**ACTION ITEM**
Below are some records; print every one of them exactly.

**DATA SUPPLIED**
Lemma validate_pass g g' : ValidateGraphForStorage (Some g) = Ok g' → ∃ ms users ids, pass g g' ms users ids.
Proof.
  intros Hv. unfold ValidateGraphForStorage in Hv.
  destruct (repaired_same g) as (En & Eu & Et & Er & _ & Eo & _). checks_inv.
  repeat match goal with
         | H1 : of_option _ _ = Ok _ |- _ => apply of_option_ok in H1
         | H1 : of_problems _ _ = Ok _ |- _ => apply of_problems_ok in H1
         end.
  match goal with H1 : map_checks _ _ = Ok _ |- _ => apply acceptance_pass in H1 as [-> Hacc] end.
  match goal with H1 : fold_checks (node_check ?u) _ _ = Ok (?o, ?i) |- _ =>
    pose proof (node_pass _ _ _ _ _ _ H1) as (ns & Hns & Hout & Hids & _ & _); exists (omap id (Nodes g)), u, i end.
  rewrite En in *.
  assert (Hms : Nodes g = Some <$> omap id (Nodes g)).
  { clear -Hns. revert ns Hns. induction (Nodes g) as [|[n|] nodes IH]; intros [|m ns]; intros Hns; try done.
    simpl. injection Hns as _ Hns. f_equal. eauto. }
  set (ms := omap id (Nodes g)) in *. clearbody ms.
  assert (Hnum : option_map number_acceptance <$> Nodes g = Some <$> (number_acceptance <$> ms)).
  { rewrite Hms. rewrite <- !list_fmap_compose. done. }
  rewrite Hnum in *. assert (Hns' : ns = number_acceptance <$> ms) by (by apply (inj (fmap Some)) in Hns as <-). subst ns.
  rewrite Eu, Et, Er, Eo in *. split; try done.
  - f_equal. rewrite Hout. simpl. rewrite <- !list_fmap_compose. apply list_fmap_ext. intros i n _. unfold stored_node. simpl.
    by destruct (stored_node_fields n) as (_ & _ & _ & _ & _ & _ & ->).
  - by apply negb_false_iff.
  - intros m Hm. apply Hacc. rewrite Hms. by apply list_elem_of_fmap_2.
  - eauto.
  - eauto.
  - match goal with H1 : fold_checks edge_check _ _ = Ok _ |- _ => rewrite H1 end. eauto.
  - intros ui Hui. rewrite Hui in *. done.
Qed.

Lemma number_stored n : number_acceptance (stored_node n) = stored_node n.
Proof.
  unfold stored_node.
  assert (Hset : ∀ m a, number_acceptance (set_access m a) = set_access (number_acceptance m) a).
  { intros m a. unfold number_acceptance. simpl. by destruct (n_Acceptance m). }
  by rewrite Hset, number_acceptance_idem.
Qed.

**RESULT OF THE EXERCISE**
Lemma validate_pass g g' : ValidateGraphForStorage (Some g) = Ok g' → ∃ ms users ids, pass g g' ms users ids.
Proof.
  intros Hv. unfold ValidateGraphForStorage in Hv.
  destruct (repaired_same g) as (En & Eu & Et & Er & _ & Eo & _). checks_inv.
  repeat match goal with
         | H1 : of_option _ _ = Ok _ |- _ => apply of_option_ok in H1
         | H1 : of_problems _ _ = Ok _ |- _ => apply of_problems_ok in H1
         end.
  match goal with H1 : map_checks _ _ = Ok _ |- _ => apply acceptance_pass in H1 as [-> Hacc] end.
  match goal with H1 : fold_checks (node_check ?u) _ _ = Ok (?o, ?i) |- _ =>
    pose proof (node_pass _ _ _ _ _ _ H1) as (ns & Hns & Hout & Hids & _ & _); exists (omap id (Nodes g)), u, i end.
  rewrite En in *.
  assert (Hms : Nodes g = Some <$> omap id (Nodes g)).
  { clear -Hns. revert ns Hns. induction (Nodes g) as [|[n|] nodes IH]; intros [|m ns]; intros Hns; try done.
    simpl. injection Hns as _ Hns. f_equal. eauto. }
  set (ms := omap id (Nodes g)) in *. clearbody ms.
  assert (Hnum : option_map number_acceptance <$> Nodes g = Some <$> (number_acceptance <$> ms)).
  { rewrite Hms. rewrite <- !list_fmap_compose. done. }
  rewrite Hnum in *. assert (Hns' : ns = number_acceptance <$> ms) by (by apply (inj (fmap Some)) in Hns as <-). subst ns.
  rewrite Eu, Et, Er, Eo in *. split; try done.
  - f_equal. rewrite Hout. simpl. rewrite <- !list_fmap_compose. apply list_fmap_ext. intros i n _. unfold stored_node. simpl.
    by destruct (stored_node_fields n) as (_ & _ & _ & _ & _ & _ & ->).
  - by apply negb_false_iff.
  - intros m Hm. apply Hacc. rewrite Hms. by apply list_elem_of_fmap_2.
  - eauto.
  - eauto.
  - match goal with H1 : fold_checks edge_check _ _ = Ok _ |- _ => rewrite H1 end. eauto.
  - intros ui Hui. rewrite Hui in *. done.
Qed.

Lemma number_stored n : number_acceptance (stored_node n) = stored_node n.
Proof.
  unfold stored_node.
  assert (Hset : ∀ m a, number_acceptance (set_access m a) = set_access (number_acceptance m) a).
  { intros m a. unfold number_acceptance. simpl. by destruct (n_Acceptance m). }
  by rewrite Hset, number_acceptance_idem.
Qed.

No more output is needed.